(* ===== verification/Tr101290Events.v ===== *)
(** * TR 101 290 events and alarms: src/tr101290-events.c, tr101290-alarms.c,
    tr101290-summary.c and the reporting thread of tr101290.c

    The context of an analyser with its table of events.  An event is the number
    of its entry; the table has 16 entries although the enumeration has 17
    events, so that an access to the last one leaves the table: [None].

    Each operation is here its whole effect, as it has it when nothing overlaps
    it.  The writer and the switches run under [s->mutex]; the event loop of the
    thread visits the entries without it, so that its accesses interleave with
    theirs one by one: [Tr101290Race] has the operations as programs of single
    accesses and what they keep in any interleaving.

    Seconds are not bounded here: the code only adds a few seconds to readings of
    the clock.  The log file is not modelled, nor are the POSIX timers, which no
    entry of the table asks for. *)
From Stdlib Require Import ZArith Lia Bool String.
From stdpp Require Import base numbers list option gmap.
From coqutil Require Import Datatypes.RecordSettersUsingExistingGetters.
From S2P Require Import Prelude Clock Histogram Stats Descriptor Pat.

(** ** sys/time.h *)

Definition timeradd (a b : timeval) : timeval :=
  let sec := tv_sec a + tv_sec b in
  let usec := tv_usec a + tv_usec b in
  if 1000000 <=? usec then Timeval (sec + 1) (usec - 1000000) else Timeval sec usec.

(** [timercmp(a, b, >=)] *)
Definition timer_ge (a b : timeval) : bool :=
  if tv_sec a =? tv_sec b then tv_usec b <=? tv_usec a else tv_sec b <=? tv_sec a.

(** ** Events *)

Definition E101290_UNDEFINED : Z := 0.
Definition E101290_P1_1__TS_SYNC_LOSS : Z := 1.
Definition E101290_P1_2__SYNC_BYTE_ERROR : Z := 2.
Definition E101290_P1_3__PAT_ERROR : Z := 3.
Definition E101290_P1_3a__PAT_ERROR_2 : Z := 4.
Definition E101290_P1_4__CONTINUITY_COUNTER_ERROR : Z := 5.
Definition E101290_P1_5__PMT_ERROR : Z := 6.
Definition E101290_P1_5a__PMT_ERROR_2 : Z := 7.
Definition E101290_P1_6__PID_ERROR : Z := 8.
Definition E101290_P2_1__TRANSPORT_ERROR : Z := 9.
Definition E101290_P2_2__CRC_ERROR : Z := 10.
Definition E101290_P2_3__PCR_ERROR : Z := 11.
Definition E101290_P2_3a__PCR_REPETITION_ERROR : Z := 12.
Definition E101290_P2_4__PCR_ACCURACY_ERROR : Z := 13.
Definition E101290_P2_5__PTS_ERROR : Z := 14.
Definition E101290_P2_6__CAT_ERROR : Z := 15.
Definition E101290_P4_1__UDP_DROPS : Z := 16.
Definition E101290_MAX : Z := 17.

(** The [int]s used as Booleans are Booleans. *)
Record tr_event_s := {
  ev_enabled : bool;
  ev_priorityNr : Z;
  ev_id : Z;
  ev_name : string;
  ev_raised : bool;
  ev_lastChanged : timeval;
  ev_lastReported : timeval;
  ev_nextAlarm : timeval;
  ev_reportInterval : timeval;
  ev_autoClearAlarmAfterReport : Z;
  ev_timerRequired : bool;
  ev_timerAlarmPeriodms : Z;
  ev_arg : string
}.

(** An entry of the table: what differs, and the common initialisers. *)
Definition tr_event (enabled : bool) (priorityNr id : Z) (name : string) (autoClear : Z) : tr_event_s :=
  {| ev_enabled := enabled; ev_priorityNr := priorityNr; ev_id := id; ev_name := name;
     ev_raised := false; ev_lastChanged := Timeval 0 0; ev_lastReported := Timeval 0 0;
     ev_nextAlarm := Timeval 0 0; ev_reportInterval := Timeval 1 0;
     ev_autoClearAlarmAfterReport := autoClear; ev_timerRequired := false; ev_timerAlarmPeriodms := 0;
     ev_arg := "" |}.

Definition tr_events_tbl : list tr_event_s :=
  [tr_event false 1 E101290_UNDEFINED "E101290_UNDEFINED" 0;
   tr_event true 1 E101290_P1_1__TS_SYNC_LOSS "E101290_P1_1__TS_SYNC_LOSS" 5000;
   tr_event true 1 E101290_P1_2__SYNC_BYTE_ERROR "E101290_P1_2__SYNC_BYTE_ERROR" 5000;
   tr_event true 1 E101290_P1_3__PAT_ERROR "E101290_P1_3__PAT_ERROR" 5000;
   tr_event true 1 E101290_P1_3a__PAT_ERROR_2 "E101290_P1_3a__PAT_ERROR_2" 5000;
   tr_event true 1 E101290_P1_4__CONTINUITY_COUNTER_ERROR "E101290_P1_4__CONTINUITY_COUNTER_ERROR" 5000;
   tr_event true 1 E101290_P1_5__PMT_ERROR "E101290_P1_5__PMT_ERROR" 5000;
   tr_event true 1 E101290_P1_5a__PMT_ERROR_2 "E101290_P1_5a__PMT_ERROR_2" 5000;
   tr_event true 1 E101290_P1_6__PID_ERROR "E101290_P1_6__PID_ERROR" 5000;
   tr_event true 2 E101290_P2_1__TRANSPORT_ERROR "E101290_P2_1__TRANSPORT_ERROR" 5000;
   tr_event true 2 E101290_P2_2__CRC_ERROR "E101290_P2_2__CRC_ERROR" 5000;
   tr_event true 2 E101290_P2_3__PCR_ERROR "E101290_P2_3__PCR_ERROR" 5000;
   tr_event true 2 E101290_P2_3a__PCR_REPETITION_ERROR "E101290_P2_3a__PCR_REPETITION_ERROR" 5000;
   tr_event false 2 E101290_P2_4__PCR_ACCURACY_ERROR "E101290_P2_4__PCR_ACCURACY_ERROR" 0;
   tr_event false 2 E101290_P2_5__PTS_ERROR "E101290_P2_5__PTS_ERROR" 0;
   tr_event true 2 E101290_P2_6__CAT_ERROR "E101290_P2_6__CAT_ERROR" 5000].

PROBLEM: Everything from the line containing "ev_name := name;" through the line containing "tr_event true 2 E101290_P2_2__CRC_ERROR" in the material above should be retyped exactly, both ends included, and nothing more.

SOLUTION:
  {| ev_enabled := enabled; ev_priorityNr := priorityNr; ev_id := id; ev_name := name;
     ev_raised := false; ev_lastChanged := Timeval 0 0; ev_lastReported := Timeval 0 0;
     ev_nextAlarm := Timeval 0 0; ev_reportInterval := Timeval 1 0;
     ev_autoClearAlarmAfterReport := autoClear; ev_timerRequired := false; ev_timerAlarmPeriodms := 0;
     ev_arg := "" |}.

Definition tr_events_tbl : list tr_event_s :=
  [tr_event false 1 E101290_UNDEFINED "E101290_UNDEFINED" 0;
   tr_event true 1 E101290_P1_1__TS_SYNC_LOSS "E101290_P1_1__TS_SYNC_LOSS" 5000;
   tr_event true 1 E101290_P1_2__SYNC_BYTE_ERROR "E101290_P1_2__SYNC_BYTE_ERROR" 5000;
   tr_event true 1 E101290_P1_3__PAT_ERROR "E101290_P1_3__PAT_ERROR" 5000;
   tr_event true 1 E101290_P1_3a__PAT_ERROR_2 "E101290_P1_3a__PAT_ERROR_2" 5000;
   tr_event true 1 E101290_P1_4__CONTINUITY_COUNTER_ERROR "E101290_P1_4__CONTINUITY_COUNTER_ERROR" 5000;
   tr_event true 1 E101290_P1_5__PMT_ERROR "E101290_P1_5__PMT_ERROR" 5000;
   tr_event true 1 E101290_P1_5a__PMT_ERROR_2 "E101290_P1_5a__PMT_ERROR_2" 5000;
   tr_event true 1 E101290_P1_6__PID_ERROR "E101290_P1_6__PID_ERROR" 5000;
   tr_event true 2 E101290_P2_1__TRANSPORT_ERROR "E101290_P2_1__TRANSPORT_ERROR" 5000;
   tr_event true 2 E101290_P2_2__CRC_ERROR "E101290_P2_2__CRC_ERROR" 5000;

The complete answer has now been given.